Cisco Systems claims to own the Iphone trademark via its Linksys (Infogear) division, but now it appears that Cisco/Infogear/Linksys used open source software improperly. This would be a major "oops" and a significant impediment to Cisco's attempt to hold up the release of Apple's Iphone.

Cisco hasn't published the source code for the WIP300 Iphone. This would seem to be a violation of the company's open-source licensing agreement under the GPL (GNU General Public License). GPL controls precisely how commercial enterprises can use open-source software. The WIP300 is based on Linux and in using that technology, Cisco agreed to comply with the terms of the open-source GPL license. That's required by any company that wants to use the software.

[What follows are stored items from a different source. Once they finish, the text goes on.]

(** The paging loop of [fetch_bars]: [None] when [fuel] pages were not enough. *)
Fixpoint fetch_pages (fuel : nat) (vendor_symbol timeframe : string) (cursor_ms until_ms step_ms : Z)
    (t : option string) : prog F exn (option (list OhlcvBar)) :=
  match fuel with
  | O => mret None
  | S fuel' =>
      if until_ms <? cursor_ms then mret (Some [])
      else
        batch ← fetch_page vendor_symbol timeframe cursor_ms PAGE_LIMIT t;
        match last batch with
        | None => mret (Some [])
        | Some newest =>
            bars ← lift_res (page_bars cursor_ms until_ms batch);
            newest_ms ← lift_res (v ← item 0 newest; int_val v);
            if newest_ms <? cursor_ms then mret (Some bars)
            else
              rest ← fetch_pages fuel' vendor_symbol timeframe (newest_ms + step_ms) until_ms step_ms t;
              mret (app bars <$> rest)
        end
  end.

(** One page more than the periods the range spans. *)
Definition page_fuel (cursor_ms until_ms step_ms : Z) : nat :=
  Z.to_nat ((until_ms - cursor_ms) / step_ms + 2).

(** [fetch_bars]; for a period of at least a millisecond the fuel is past the last
    page. *)
Definition fetch_bars (vendor_symbol : string) (period since until : Z) (t : option string)
    : prog F exn (list OhlcvBar) :=
  if until <? since then mret []
  else
    timeframe ← lift_res (ccxt_timeframe period);
    step_ms ← lift_res (res_map_exn int_exn (trunc_int (fmul (ftruediv period 1000000) (of_Z 1000))));
    until_ms ← lift_res (to_ms until);
    cursor_ms ← lift_res (to_ms since);
    bars ← fetch_pages (page_fuel cursor_ms until_ms step_ms) vendor_symbol timeframe
             cursor_ms until_ms step_ms t;
    match bars with
    | Some bars => mret bars
    | None => raise (AssertionError "out of pages")
    end.

(** [_listing_ms] *)
Definition listing_ms (vendor_symbol : string) (t : option string) : prog F exn (option Z) :=
  created ← catch
    (h ← the_client;
     _ ← on_client (pc_load_markets h);
     _ ← apply_default_type t;
     h ← the_client;
     m ← on_client (pc_market h vendor_symbol);
     mret (mk_created m)) (λ _, mret None);
  mret (match created with Some 0 => None | c => c end).

(** [earliest_bar] *)
Definition earliest_bar (vendor_symbol : string) (period : Z) (t : option string)
    : prog F exn (option Z) :=
  listed ← listing_ms vendor_symbol t;
  match listed with
  | None => mret None
  | Some ms =>
      timeframe ← lift_res (ccxt_timeframe period);
      batch ← fetch_page vendor_symbol timeframe ms 1 t;
      match batch with
      | [] => mret None
      | row :: _ =>
          first ← lift_res (v ← item 0 row; int_val v);
          us ← lift_res (from_ms first);
          mret (Some us)
      end
  end.

(** [by_id] of [venue_symbols]: the listable markets under each id. *)
Definition by_id (markets : list market) : list (string * list market) :=
  foldl (λ d m,
    if negb (mk_active m) || bool_decide (mk_type m = Some "option") then d
    else match nonempty (mk_id m) with
         | Some raw => dict_set raw (default [] (dict_get raw d) ++ [m]) d
         | None => d
         end) [] markets.

(** The tickers of the markets a venue lists. *)
Definition listed_symbols (markets : list market) : list VenueMarket :=
  (λ g : string * list market,
     mkVenueMarket g.1 (head g.2 ≫= mk_base) (head g.2 ≫= mk_quote)
       (sorted_by String.leb (remove_dups (omap (λ m, nonempty (mk_type m)) g.2))))
    <$> sorted_by (λ a b : string * list market, String.leb a.1 b.1) (by_id markets).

Armijn Hemel, a consultant with Loohuis Consulting, says the firmware for the phone is legal, but Cisco didn't share the code for some of the programs in the phone. Big oops.

As you know from last week's program, Cisco filed a lawsuit charging Apple with trademark infringement because Apple introduced a cell phone called the Iphone. For-profit corporations often fail to comprehend or comply with open-source software rules, but using code under GPL requires that users release modifications to the general community. Cisco hasn't done that.

Stay tuned!

When will they ever learn?

Copy protection on DVDs makes it difficult for people who buy the DVDs to make copies and give them to their friends. Copy protection on DVDs makes it difficult for people why buy the DVDs to make copies they can take with them on business trips, meaning they risk losing or damaging the original. Copy protection on DVDs does absolutely nothing to discourage the pirates who make illegal duplicates by the thousands.

So to recap: Copy protection provides the maximum amount of annoyance for the people who buy your product and does nothing at all to keep professional thieves at bay. One would think that DVD publishers would catch on to this simple fact and do something else to encourage people who might otherwise copy a friend's DVD to buy their own. What might that "something else" be?

What if the DVD came with the equivalent of liner notes? Some CD publishers (notably small independents) include booklets with their CDs. The booklets are illustrated and add value to the CDs. They're also impractical to copy. People who might otherwise copy the CD buy their own because they want the extras.

Hollywood is reputed to be home to some clever marketers. Maybe someday they'll figure out that annoying the people who buy your product isn't a good long-term business model.

The first high definition (HD) DVDs are out. They come with copy protection. Already the copy protection has been cracked and the movies are being distributed on the Internet using BitTorrent.

Data consists of 1s and 0s. It is intended to be copied and efforts to make it uncopyable are ultimately futile and doomed to fail. That seems to be what the big businesses in the movie and music business don't seem to comprehend even now.